(** * Refresh-token exchange of dex (server/refreshhandlers.go)

    A shallow embedding of the refresh-token handlers: the validator
    [getRefreshTokenFromStorage], the scope reconciler [getRefreshScopes],
    the identity refresher [refreshWithConnector], the rotator
    [updateRefreshToken] with its two updater closures, and the
    orchestrator [handleRefreshToken].

    Go strings are byte strings ([string]), [time.Time] is an integer
    instant, byte slices are [list Byte.byte], Go maps are [gmap].  The
    storage, the connectors, the token minters and the codec are the
    handlers' collaborators; they appear as a storage state with its
    contract operations and as fields of the [Server] record. *)

From stdpp Require Import gmap strings list.
From Stdlib Require Import ZArith Ascii String Strings.Byte.

Open Scope Z_scope.

(** ** Pieces of the Go standard library the handlers call *)

Module utf8.

Definition byteZ (c : ascii) : Z := Z.of_N (N_of_ascii c).

Definition RuneError : Z := 65533.

(** Continuation bytes are [locb..hicb] = [0x80..0xBF]. *)
Definition isCont (b : Z) : bool := (128 <=? b) && (b <=? 191).

(** [utf8.DecodeRuneInString]: the rune at the head of [s] and its
    width; an invalid or truncated encoding is [RuneError] of width 1,
    the empty string is [RuneError] of width 0. *)
Definition DecodeRuneInString (s : string) : Z * nat :=
  match s with
  | EmptyString => (RuneError, 0%nat)
  | String c0 t0 =>
    let s0 := byteZ c0 in
    if s0 <? 128 then (s0, 1%nat)
    else if (s0 <? 194) || (244 <? s0) then (RuneError, 1%nat)
    else
      let sz := if s0 <? 224 then 2 else if s0 <? 240 then 3 else 4 in
      let lo := if s0 =? 224 then 160 else if s0 =? 240 then 144 else 128 in
      let hi := if s0 =? 237 then 159 else if s0 =? 244 then 143 else 191 in
      match t0 with
      | EmptyString => (RuneError, 1%nat)
      | String c1 t1 =>
        let s1 := byteZ c1 in
        if (s1 <? lo) || (hi <? s1) then (RuneError, 1%nat)
        else if sz <=? 2
        then (Z.lor (Z.shiftl (Z.land s0 31) 6) (Z.land s1 63), 2%nat)
        else
          match t1 with
          | EmptyString => (RuneError, 1%nat)
          | String c2 t2 =>
            let s2 := byteZ c2 in
            if negb (isCont s2) then (RuneError, 1%nat)
            else if sz <=? 3
            then (Z.lor (Z.lor (Z.shiftl (Z.land s0 15) 12)
                               (Z.shiftl (Z.land s1 63) 6))
                        (Z.land s2 63), 3%nat)
            else
              match t2 with
              | EmptyString => (RuneError, 1%nat)
              | String c3 _ =>
                let s3 := byteZ c3 in
                if negb (isCont s3) then (RuneError, 1%nat)
                else (Z.lor (Z.lor (Z.lor (Z.shiftl (Z.land s0 7) 18)
                                          (Z.shiftl (Z.land s1 63) 12))
                                   (Z.shiftl (Z.land s2 63) 6))
                            (Z.land s3 63), 4%nat)
              end
          end
      end
  end.

(** The runes of a string in order, each with the bytes that encode it,
    as [for _, r := range s] visits them.  [skip] counts the bytes of
    the current rune still to be passed over. *)
Fixpoint runesFrom (skip : nat) (s : string) : list (Z * string) :=
  match s with
  | EmptyString => []
  | String _ rest =>
    match skip with
    | S k => runesFrom k rest
    | O => let '(r, size) := DecodeRuneInString s in
           (r, substring 0 size s) :: runesFrom (size - 1) rest
    end
  end.

Definition runes (s : string) : list (Z * string) := runesFrom 0 s.

End utf8.

Module unicode.

(** [unicode.IsSpace]: the Latin-1 white space, then the White_Space
    table above Latin-1. *)
Definition IsSpace (r : Z) : bool :=
  if (0 <=? r) && (r <=? 255)
  then (r =? 9) || (r =? 10) || (r =? 11) || (r =? 12) || (r =? 13)
       || (r =? 32) || (r =? 133) || (r =? 160)
  else (r =? 5760) || ((8192 <=? r) && (r <=? 8202))
       || (r =? 8232) || (r =? 8233) || (r =? 8239) || (r =? 8287)
       || (r =? 12288).

End unicode.

Module strings.

Definition flush (cur : option string) : list string :=
  match cur with Some w => [w] | None => [] end.

(** The span loop of [strings.FieldsFunc]: [cur] is the field being
    read ([start >= 0] in the source), closed by a rune satisfying [f]
    or by the end of the string. *)
Fixpoint fieldsOf (f : Z -> bool) (rs : list (Z * string))
         (cur : option string) : list string :=
  match rs with
  | [] => flush cur
  | (r, bytes) :: rs' =>
    if f r then flush cur ++ fieldsOf f rs' None
    else fieldsOf f rs'
           (Some (match cur with Some w => w +:+ bytes | None => bytes end))
  end.

Definition FieldsFunc (s : string) (f : Z -> bool) : list string :=
  fieldsOf f (utf8.runes s) None.

(** [strings.Fields]: its ASCII fast path computes the same fields as
    [FieldsFunc s unicode.IsSpace], which it calls for any other
    input. *)
Definition Fields (s : string) : list string :=
  FieldsFunc s unicode.IsSpace.

End strings.

Module http.

Definition StatusBadRequest : Z := 400.
Definition StatusInternalServerError : Z := 500.

(** A request as far as the handlers read it: its POST form, a map from
    field name to the values sent for it. *)
Record Request := { PostForm : gmap string (list string) }.

(** [r.PostFormValue(key)]: the first value of the field, the empty
    string when the field is absent. *)
Definition PostFormValue (r : Request) (key : string) : string :=
  match PostForm r !! key with
  | Some (v :: _) => v
  | _ => EmptyString
  end.

End http.

Definition Time := Z.

(** ** Data model and storage *)

(** A call either returns or panics (a nil pointer is read). *)
Inductive outcome (A : Type) :=
| Returned (a : A)
| Panicked.
Arguments Returned {A} a.
Arguments Panicked {A}.

Module storage.

(** [storage.Claims] *)
Module Claims.
Record t := mk {
  UserID : string;
  Username : string;
  PreferredUsername : string;
  Email : string;
  EmailVerified : bool;
  Groups : list string
}.
End Claims.

(** [storage.RefreshToken] *)
Module RefreshToken.
Record t := mk {
  ID : string;
  Token : string;
  ObsoleteToken : string;
  CreatedAt : Time;
  LastUsed : Time;
  ClientID : string;
  ConnectorID : string;
  ConnectorData : list byte;
  Claims : Claims.t;
  Scopes : list string;
  Nonce : string
}.
End RefreshToken.

(** [storage.RefreshTokenRef] *)
Module RefreshTokenRef.
Record t := mk {
  ID : string;
  ClientID : string;
  CreatedAt : Time;
  LastUsed : Time
}.
End RefreshTokenRef.

(** [storage.OfflineSessions]; [Refresh] maps a client id to a pointer to
    its reference, so a missing key reads as the nil pointer. *)
Module OfflineSessions.
Record t := mk {
  UserID : string;
  ConnID : string;
  Refresh : gmap string RefreshTokenRef.t;
  ConnectorData : list byte
}.
End OfflineSessions.

(** [storage.Client], as far as the handlers read it. *)
Module Client.
Record t := mk { ID : string }.
End Client.

Inductive error :=
| ErrNotFound
| Error (text : string).

Definition isNotFound (e : error) : bool :=
  match e with ErrNotFound => true | Error _ => false end.

Inductive Op :=
| OpGetRefresh
| OpUpdateRefreshToken
| OpGetOfflineSessions
| OpUpdateOfflineSessions.

(** Modelled from the spec: the storage backend is outside this file.
    This is its contract (get and compare-and-update on the two
    records, each answering a value, not-found or an error) on a state
    of two maps.  [failing] names the operations the backend currently
    answers with an error of its own.  Records are handed out by value:
    nothing a handler does to a record it was given reaches the state
    except through an update. *)
Record t := mk {
  refreshTokens : gmap string RefreshToken.t;
  offlineSessions : gmap (string * string) OfflineSessions.t;
  failing : Op -> bool
}.

Definition backendError : error := Error "storage backend failure".

(** Modelled from the spec: [get_refresh(id)] and
    [get_offline_sessions(user_id, connector_id)] of the storage
    contract; they read the state and leave it alone. *)
Definition GetRefresh (st : t) (id : string) : RefreshToken.t + error :=
  if failing st OpGetRefresh then inr backendError
  else match refreshTokens st !! id with
       | Some r => inl r
       | None => inr ErrNotFound
       end.

Definition GetOfflineSessions (st : t) (userID connID : string)
  : OfflineSessions.t + error :=
  if failing st OpGetOfflineSessions then inr backendError
  else match offlineSessions st !! (userID, connID) with
       | Some o => inl o
       | None => inr ErrNotFound
       end.

(** Modelled from the spec: [update_refresh(id, updater)] and
    [update_offline_sessions(user_id, connector_id, updater)] of the
    storage contract; the value the updater returns is stored unless it
    returns an error.  The updater is a closure: [C] is the state of the
    variables it captures, threaded through its call.  With one request
    at a time there is no conflict to retry, and the updater runs once
    on the value the state holds. *)
Definition UpdateRefreshToken {C : Type} (st : t) (id : string)
           (updater : C -> RefreshToken.t -> (RefreshToken.t * option error) * C)
           (c : C) : (option error * C) * t :=
  if failing st OpUpdateRefreshToken then ((Some backendError, c), st)
  else match refreshTokens st !! id with
       | None => ((Some ErrNotFound, c), st)
       | Some old =>
         let '((new, err), c') := updater c old in
         match err with
         | Some e => ((Some e, c'), st)
         | None => ((None, c'),
                    mk (<[id := new]> (refreshTokens st)) (offlineSessions st)
                       (failing st))
         end
       end.

Definition UpdateOfflineSessions (st : t) (userID connID : string)
           (updater : OfflineSessions.t -> outcome (OfflineSessions.t * option error))
  : outcome (option error) * t :=
  if failing st OpUpdateOfflineSessions then (Returned (Some backendError), st)
  else match offlineSessions st !! (userID, connID) with
       | None => (Returned (Some ErrNotFound), st)
       | Some old =>
         match updater old with
         | Panicked => (Panicked, st)
         | Returned (_, Some e) => (Returned (Some e), st)
         | Returned (new, None) =>
           (Returned None,
            mk (refreshTokens st) (<[(userID, connID) := new]> (offlineSessions st))
               (failing st))
         end
       end.

End storage.

Module connector.

(** [connector.Identity] *)
Module Identity.
Record t := mk {
  UserID : string;
  Username : string;
  PreferredUsername : string;
  Email : string;
  EmailVerified : bool;
  Groups : list string;
  ConnectorData : list byte
}.
End Identity.

End connector.

Module internal.

(** [internal.RefreshToken], the handle a client holds. *)
Module RefreshToken.
Record t := mk { RefreshId : string; Token : string }.
End RefreshToken.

▶ _Exercise goal_:
Please set down again, word for word, only the lines from the start of the entries through the line with "let sz := if", both ends included.

▶ _Task output_:
(** * Refresh-token exchange of dex (server/refreshhandlers.go)

    A shallow embedding of the refresh-token handlers: the validator
    [getRefreshTokenFromStorage], the scope reconciler [getRefreshScopes],
    the identity refresher [refreshWithConnector], the rotator
    [updateRefreshToken] with its two updater closures, and the
    orchestrator [handleRefreshToken].

    Go strings are byte strings ([string]), [time.Time] is an integer
    instant, byte slices are [list Byte.byte], Go maps are [gmap].  The
    storage, the connectors, the token minters and the codec are the
    handlers' collaborators; they appear as a storage state with its
    contract operations and as fields of the [Server] record. *)

From stdpp Require Import gmap strings list.
From Stdlib Require Import ZArith Ascii String Strings.Byte.

Open Scope Z_scope.

(** ** Pieces of the Go standard library the handlers call *)

Module utf8.

Definition byteZ (c : ascii) : Z := Z.of_N (N_of_ascii c).

Definition RuneError : Z := 65533.

(** Continuation bytes are [locb..hicb] = [0x80..0xBF]. *)
Definition isCont (b : Z) : bool := (128 <=? b) && (b <=? 191).

(** [utf8.DecodeRuneInString]: the rune at the head of [s] and its
    width; an invalid or truncated encoding is [RuneError] of width 1,
    the empty string is [RuneError] of width 0. *)
Definition DecodeRuneInString (s : string) : Z * nat :=
  match s with
  | EmptyString => (RuneError, 0%nat)
  | String c0 t0 =>
    let s0 := byteZ c0 in
    if s0 <? 128 then (s0, 1%nat)
    else if (s0 <? 194) || (244 <? s0) then (RuneError, 1%nat)
    else
      let sz := if s0 <? 224 then 2 else if s0 <? 240 then 3 else 4 in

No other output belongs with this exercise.